Brief: Your response must be made up of each line in the data below that contains the string "Fixpoint".

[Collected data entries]
--------

(** * HireAI: resume normalisation, scoring and ranking

    A shallow embedding of the parsing and matching core of the
    repository:

    - [hireai/core/parser.py]            skill normalisation
    - [hireai/core/similarity.py]        weighted TF-IDF score
    - [Backup/hireai/core/resume_parser.py]  text and entity extraction,
                                         experience aggregation
    - [Backup/hireai/core/ranker.py]     candidate ranking

    Python [str] values are sequences of code points; here they are Rocq
    [string]s, whose characters are the code points 0..255, classified as
    Python classifies the Latin-1 range.  Python [float] scores are the
    rationals they denote ([Qc]); rounding of binary64, NaN and signed
    zeros are outside the model. *)

From Stdlib Require Import Ascii String ZArith QArith Qcanon Qround.
From stdpp Require Import gmap strings list fin_maps sorting.

Local Open Scope string_scope.

(** ** Python characters and strings *)

Module Py.

Definition code (c : ascii) : N := N_of_ascii c.

Definition between (lo hi : N) (c : ascii) : bool :=
  ((lo <=? code c) && (code c <=? hi))%N.

(** [str.isspace] on one code point; [\s] of [re] and [str.strip] use the
    same set. *)
Definition isspace (c : ascii) : bool :=
  between 9 13 c || between 28 32 c || (code c =? 133)%N || (code c =? 160)%N.

(** [\d] of [re] for [str] patterns: decimal digits. *)
Definition isdecimal (c : ascii) : bool := between 48 57 c.

(** [str.isdigit] on one code point: the decimal digits and the
    superscripts 1, 2, 3. *)
Definition isdigit_char (c : ascii) : bool :=
  isdecimal c || (code c =? 178)%N || (code c =? 179)%N || (code c =? 185)%N.

Definition isupper_char (c : ascii) : bool :=
  between 65 90 c || between 192 214 c || between 216 222 c.

(** [\w] of [re] for [str] patterns: alphanumerics and the underscore. *)
Definition isword (c : ascii) : bool :=
  between 48 57 c || between 65 90 c || between 97 122 c || (code c =? 95)%N
  || (code c =? 170)%N || (code c =? 178)%N || (code c =? 179)%N
  || (code c =? 181)%N || (code c =? 185)%N || (code c =? 186)%N
  || between 188 190 c || between 192 214 c || between 216 246 c
  || between 248 255 c.

Definition lower_char (c : ascii) : ascii :=
  if isupper_char c then ascii_of_N (code c + 32) else c.

Fixpoint map_chars (f : ascii -> ascii) (s : string) : string :=
  match s with
  | EmptyString => EmptyString
  | String c s' => String (f c) (map_chars f s')
  end.

(** [str.lower] *)
Definition lower (s : string) : string := map_chars lower_char s.

Fixpoint lstrip (s : string) : string :=
  match s with
  | String c s' => if isspace c then lstrip s' else s
  | EmptyString => EmptyString
  end.

Fixpoint rstrip (s : string) : string :=
  match s with
  | EmptyString => EmptyString
  | String c s' =>
      match rstrip s' with
      | EmptyString => if isspace c then EmptyString else String c EmptyString
      | r => String c r
      end
  end.

(** [str.strip()] *)
Definition strip (s : string) : string := rstrip (lstrip s).

(** [s.split(sep)] for a single-character separator, and [re.split] on
    a character class: the pieces between the separators, empty pieces
    kept. *)
Fixpoint split_on (sep : ascii -> bool) (s : string) : list string :=
  match s with
  | EmptyString => [EmptyString]
  | String c s' =>
      if sep c then EmptyString :: split_on sep s'
      else match split_on sep s' with
           | p :: ps => String c p :: ps
           | [] => [String c EmptyString]
           end
  end.

(** [sep.join(parts)] *)
Fixpoint join (sep : string) (parts : list string) : string :=
  match parts with
  | [] => EmptyString
  | [p] => p
  | p :: ps => p ++ sep ++ join sep ps
  end.

(** [sub in s] *)
Fixpoint contains (sub s : string) : bool :=
  String.prefix sub s ||
  match s with
  | EmptyString => false
  | String _ s' => contains sub s'
  end.

(** Truthiness of a [str]. *)
Definition truthy (s : string) : bool :=
  match s with EmptyString => false | _ => true end.

(** A returned value or a raised exception. *)
Inductive result (E A : Type) : Type :=
| Ok (a : A)
| Raise (e : E).
Global Arguments Ok {E A} a.
Global Arguments Raise {E A} e.

(** [sorted] on a list of [str]: ascending by code point. *)
Definition sorted (l : list string) : list string := merge_sort String.le l.

Fixpoint rev_string (acc s : string) : string :=
  match s with
  | EmptyString => acc
  | String c s' => rev_string (String c acc) s'
  end.

(** [s.split(sep)] for a separator of one or more characters: the pieces
    between the occurrences of [sep], found from left to right.  [skip]
    counts the characters of a separator still to pass over, [cur] holds
    the current piece, last character first. *)
Fixpoint split_go (sep : string) (skip : nat) (cur : string) (s : string)
    : list string :=
  match s with
  | EmptyString => [rev_string EmptyString cur]
  | String c s' =>
      match skip with
      | S k => split_go sep k cur s'
      | O =>
          if String.prefix sep s
          then rev_string EmptyString cur
               :: split_go sep (String.length sep - 1) EmptyString s'
          else split_go sep 0 (String c cur) s'
      end
  end.

Definition split_str (sep s : string) : list string :=
  split_go sep 0 EmptyString s.



End Py.

(** ** [hireai/core/parser.py]: the skill normaliser *)

Module Parser.

(** [ResumeParser.skill_mappings], in the order of the source. *)
Definition skill_mappings_items : list (string * string) :=
  [ ("js", "javascript"); ("typescript", "typescript"); ("ts", "typescript");
    ("py", "python"); ("c#", "csharp"); ("c++", "cpp"); ("c plus plus", "cpp");
    ("ruby on rails", "ruby"); ("ror", "ruby");
    ("postgres", "postgresql"); ("postgresql", "postgresql");
    ("mssql", "sql server"); ("ms sql", "sql server"); ("mysql", "mysql");
    ("mongodb", "mongodb"); ("nosql", "nosql");
    ("aws", "amazon web services"); ("azure", "microsoft azure");
    ("gcp", "google cloud platform"); ("google cloud", "google cloud platform");
    ("react.js", "react"); ("reactjs", "react"); ("react js", "react");
    ("angular.js", "angular"); ("angularjs", "angular");
    ("vue.js", "vue"); ("vuejs", "vue");
    ("node.js", "nodejs"); ("node js", "nodejs");
    ("express.js", "express"); ("expressjs", "express");
    ("ml", "machine learning"); ("ai", "artificial intelligence");
    ("deep learning", "deep learning"); ("dl", "deep learning");
    ("nlp", "natural language processing");
    ("computer vision", "computer vision"); ("cv", "computer vision");
    ("ci/cd", "continuous integration"); ("cicd", "continuous integration");
    ("docker", "docker"); ("kubernetes", "kubernetes"); ("k8s", "kubernetes");
    ("agile", "agile methodology"); ("scrum", "scrum methodology");
    ("waterfall", "waterfall methodology"); ("devops", "devops");
    ("git", "git"); ("github", "git"); ("gitlab", "git") ].

Definition skill_mappings : gmap string string :=
  list_to_map skill_mappings_items.

(** [self.skill_mappings.get(part, part)] *)
Definition mapped (part : string) : string :=
  default part (skill_mappings !! part).

Definition stop_tokens : list string :=
  ["and"; "or"; "with"; "using"; "via"; "through"].

(** [re.sub(r'[^\w\s]', ' ', s)] *)
Definition sub_special (s : string) : string :=
  Py.map_chars (fun c => if Py.isword c || Py.isspace c then c else " "%char) s.

(** The delimiter class of [re.split(r'[,/&+]', skill)]. *)
Definition is_delim (c : ascii) : bool :=
  bool_decide (c = ","%char) || bool_decide (c = "/"%char)
  || bool_decide (c = "&"%char) || bool_decide (c = "+"%char).

(** The body of the inner loop: one [part] of a skill, added to the set
    or skipped. *)
Definition add_part (normalized_skills : gset string) (part : string)
    : gset string :=
  let part := Py.strip part in
  if negb (Py.truthy part) || (String.length part <? 2)%nat
  then normalized_skills
  else
    let normalized := mapped part in
    if bool_decide (normalized ∉ stop_tokens)
    then {[ normalized ]} ∪ normalized_skills
    else normalized_skills.

(** The body of the outer loop.  The elements are [str] by the type of the
    list, so the [isinstance] guard of the source always passes. *)
Definition add_skill (normalized_skills : gset string) (skill : string)
    : gset string :=
  let skill := sub_special (Py.lower skill) in
  let skill_parts := Py.split_on is_delim skill in
  foldl add_part normalized_skills skill_parts.

Definition normalize_skills (skills : list string) : list string :=
  match skills with
  | [] => []
  | _ =>
      let normalized_skills := foldl add_skill ∅ skills in
      Py.sorted (elements normalized_skills)
  end.

(** [extract_skills_from_text]: the images of the alias keys that occur in
    the lower-cased text. *)
Definition extract_skills_from_text (text : string) : list string :=
  if negb (Py.truthy text) then []
  else
    let text := Py.lower text in
    let found_skills : gset string :=
      foldl (fun found kv => if Py.contains kv.1 text then {[ kv.2 ]} ∪ found
                             else found)
            ∅ skill_mappings_items in
    Py.sorted (elements found_skills).



(** An education dict of [_process_education]; the three last fields are
    always [None]. *)
Record education_entry : Type := Education {
  edu_degree : string;
  edu_field_of_study : string;
  edu_institution : string;
  edu_start_date : option string;
  edu_end_date : option string;
  edu_gpa : option Qc
}.

Definition process_degree (degree : string) : education_entry :=
  let degree_parts := Py.split_str " in " degree in
  match degree_parts with
  | part0 :: part1 :: _ =>
      Education (Py.strip part0) (Py.strip part1) "Unknown" None None None
  | _ => Education (Py.strip degree) "Unknown" "Unknown" None None None
  end.

Definition _process_education (degrees : list string) : list education_entry :=
  process_degree <$> degrees.

(** An experience dict of [_process_experience]. *)
Record experience_entry : Type := Experience {
  exp_company : string;
  exp_title : string;
  exp_description : string;
  exp_start_date : option string;
  exp_end_date : option string;
  exp_skills : list string
}.

(** [parts[0]] and [parts[1]] stripped.  The split of a string on a
    separator it contains has two parts at least, so the last case stands
    for no run of the source. *)
Definition process_experience (exp : string) : experience_entry :=
  let pair_of (parts : list string) : string * string :=
    match parts with
    | part0 :: part1 :: _ => (Py.strip part0, Py.strip part1)
    | _ => ("Unknown", "Unknown")
    end in
  let title_company :=
    if Py.contains " at " exp then pair_of (Py.split_str " at " exp)
    else if Py.contains " with " exp then pair_of (Py.split_str " with " exp)
    else ("Unknown", "Unknown") in
  Experience title_company.2 title_company.1 exp None None [].

Definition _process_experience (experiences : list string) : list experience_entry :=
  process_experience <$> experiences.

End Parser.

(** ** Python's [re]: the fragment the extractors use

    A backtracking matcher with Python's priorities: alternatives are tried
    in order, quantifiers are greedy, and the first way to match wins. *)

Module Re.

Inductive regex : Type :=
| Eps
| Chr (p : ascii -> bool)
| Seq (r1 r2 : regex)
| Alt (r1 r2 : regex)
| Opt (r : regex)
| Rep (p : ascii -> bool) (min : nat) (max : option nat)
| WordB
| Group (n : nat) (r : regex).

(** A match object: start, end, and the span of each group that took part. *)
Record match_obj : Type := Match {
  m_start : nat;
  m_end : nat;
  m_groups : list (nat * (nat * nat))
}.

Section Matcher.
Context {A : Type}.

(** [p{min,max}], greedy: take as many as allowed, give back one at a
    time. *)
Fixpoint rep (p : ascii -> bool) (min : nat) (max : option nat)
    (prev : option ascii) (s : string) (pos : nat)
    (k : option ascii -> string -> nat -> option A) : option A :=
  let stop := match min with O => k prev s pos | S _ => None end in
  match s with
  | String c s' =>
      if p c && negb (bool_decide (max = Some O))
      then match rep p (pred min) (pred <$> max) (Some c) s' (S pos) k with
           | Some a => Some a
           | None => stop
           end
      else stop
  | EmptyString => stop
  end.

Definition at_boundary (prev : option ascii) (s : string) : bool :=
  let before := match prev with Some c => Py.isword c | None => false end in
  let after := match s with String c _ => Py.isword c | EmptyString => false end in
  xorb before after.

--------

Solution to the problem:
Fixpoint map_chars (f : ascii -> ascii) (s : string) : string :=
Fixpoint lstrip (s : string) : string :=
Fixpoint rstrip (s : string) : string :=
Fixpoint split_on (sep : ascii -> bool) (s : string) : list string :=
Fixpoint join (sep : string) (parts : list string) : string :=
Fixpoint contains (sub s : string) : bool :=
Fixpoint rev_string (acc s : string) : string :=
Fixpoint split_go (sep : string) (skip : nat) (cur : string) (s : string)
Fixpoint rep (p : ascii -> bool) (min : nat) (max : option nat)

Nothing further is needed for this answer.